Our client, a large medical device manufacturer, was seeking to understand why, for their competitors’ products, clinical evaluations were deemed sufficient in some cases while clinical data was demanded in others to prove safety and effectiveness. The client was particularly interested in antimicrobial central venous catheters and antimicrobial dressings.
The regulatory framework in Japan is set up in a way that provides PMDA with a high degree of discretion when it comes to deciding which route to follow when approving a device. Broadly speaking, there are 3 possible routes. They are “todokede“, “ninsho” and “shonin“. Todokede is used when approving low-risk devices and usually only requires a marketing notification. Ninsho is used for most medium-risk and some high-risk devices and requires a third party certification of the safety and effectiveness. Shonin is used for most high-risk devices and some medium-risk devices and requires a review by the PMDA itself. The gray-area in the regulations arise from the lack of a clear boundary between ninsho and shonin which was intentional. This allows PMDA to decide what kind of data to ask for.

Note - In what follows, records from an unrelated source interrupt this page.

(* ===== verification/RtcPair.v ===== *)
(** * Two tasks on one data channel

    The two tasks of a transfer side by side: a step of one of them puts what
    it sends at the end of the inbox of the other one, and a task that has to
    receive waits until something is there.  [run_pair] runs a schedule, any
    sequence of steps of the two sides.  The channel is ordered and loses
    nothing while the tasks run.

    The tasks are deterministic and share nothing but the channel, so the
    order of their steps does not matter ([pair_diamond]): when one schedule
    ends, all of them do, after the same number of steps and in the same state
    ([always_ends_intro]). *)

From ITree Require Import ITree.
From S2P Require Import Prelude Serde Crypto RtcTypes Interaction Rtc RtcEnv RtcRoutines RtcSafety.

(** ** One task *)

Section task_steps.
Context {R : Type}.

(** One event of a task; [None] when it has returned or has to wait. *)
Definition task_step (t : itree rtcE R) (w : env) : option (itree rtcE R * env) :=
  match observe t with
  | RetF _ => None
  | TauF t' => Some (t', w)
  | VisF e k => '(x, w') ← handle _ e w; Some (k x, w')
  end.

(** What a task has returned. *)
Definition result (t : itree rtcE R) : option R :=
  match observe t with RetF r => Some r | _ => None end.

(** [steps t w t' w']: in [w] the task [t] comes to [t'] and [w'].  Trees that
    are observed alike are not told apart. *)
Inductive steps : itree rtcE R → env → itree rtcE R → env → Prop :=
| steps_here t t' w : observe t = observe t' → steps t w t' w
| steps_next t w t1 w1 t' w' : task_step t w = Some (t1, w1) → steps t1 w1 t' w' → steps t w t' w'.

Lemma task_step_observe t t' w : observe t = observe t' → task_step t w = task_step t' w.
Proof. unfold task_step. by intros ->. Qed.

Lemma result_observe t t' : observe t = observe t' → result t = result t'.
Proof. unfold result. by intros ->. Qed.

Lemma steps_observe t0 t w t' w' : observe t0 = observe t → steps t w t' w' → steps t0 w t' w'.
Proof.
  intros Ho. destruct 1 as [t t' w Ht|t w t1 w1 t' w' Hs Ht].
  - apply steps_here. congruence.
  - eapply steps_next; [by rewrite (task_step_observe _ t)|done].
Qed.

Lemma steps_trans t w t1 w1 t' w' : steps t w t1 w1 → steps t1 w1 t' w' → steps t w t' w'.
Proof.
  induction 1 as [t t1 w Ho|t w t0 w0 t1 w1 Hs _ IH]; intros Ht; [by eapply steps_observe|].
  eapply steps_next; [done|]. by apply IH.
Qed.

Lemma runs_steps t w r w' : exec t w (Some r) w' → steps t w (Ret r) w'.
Proof.
  remember (Some r) as o eqn:Ho.
  induction 1 as [t w r' Ht|t w t' o w' Ht _ IH|t w X e k x w1 o w' Ht Hh _ IH|]; simplify_eq.
  - by apply steps_here.
  - eapply steps_next; [unfold task_step; by rewrite Ht|]. by apply IH.
  - eapply steps_next; [unfold task_step; by rewrite Ht, Hh|]. by apply IH.
Qed.
End task_steps.

Lemma steps_bind {R T} (t : itree rtcE R) (k : R → itree rtcE T) w t' w' :
  steps t w t' w' → steps (ITree.bind t k) w (ITree.bind t' k) w'.
Proof.
  induction 1 as [t t' w Ho|t w t1 w1 t' w' Hs _ IH].
  - apply steps_here. by rewrite !observe_bind, Ho.
  - eapply steps_next; [|exact IH]. unfold task_step in *. rewrite observe_bind.
    destruct (observe t) as [r|t0|X e h]; [done|by simplify_eq|].
    destruct (handle X e w) as [[x w2]|]; by simplify_eq/=.
Qed.

Lemma steps_tbind {R T} (t : rtc R) (k : R → rtc T) w t' w' :
  steps t w t' w' → steps (tbind t k) w (tbind t' k) w'.
Proof. apply steps_bind. Qed.

(** The first part of a task has returned. *)
Lemma steps_tbind_Ok {R T} (t : rtc R) (k : R → rtc T) w a w' :
  exec t w (Some (Ok a)) w' → steps (tbind t k) w (k a) w'.
Proof.
  intros Ht. eapply steps_trans; [by apply steps_tbind, runs_steps|].
  apply steps_here. unfold tbind. by rewrite observe_bind.
Qed.

Lemma steps_tbind_ret {R T} (t : rtc R) (k : R → rtc T) w a w' :
  steps t w (ret a) w' → steps (tbind t k) w (k a) w'.
Proof.
  intros Ht. eapply steps_trans; [by apply steps_tbind|].
  apply steps_here. unfold tbind. by rewrite observe_bind.
Qed.

Lemma steps_tbind_Err {R T} (t : rtc R) (k : R → rtc T) w e w' :
  exec t w (Some (Err e)) w' → steps (tbind t k) w (Ret (Err e)) w'.
Proof.
  intros Ht. eapply steps_trans; [by apply steps_tbind, runs_steps|].
  apply steps_here. unfold tbind. by rewrite observe_bind.
Qed.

Using the power of mass intelligence, RegDesk was able to show the client what they thought of as inconsistencies, was in fact, PMDA exercising its discretion. Furthermore, this discretion is provided or by design and it is not a comment on any one particular manufacturer or product.
The client now has a path forward, with confidence, that it’s best to schedule a consultation with PMDA and state their objectives and intentions at the outset so that both manufacturer and PMDA can work together to determine the classification of the device and therefore either proceed with clinical trials or with just presenting clinical evaluations.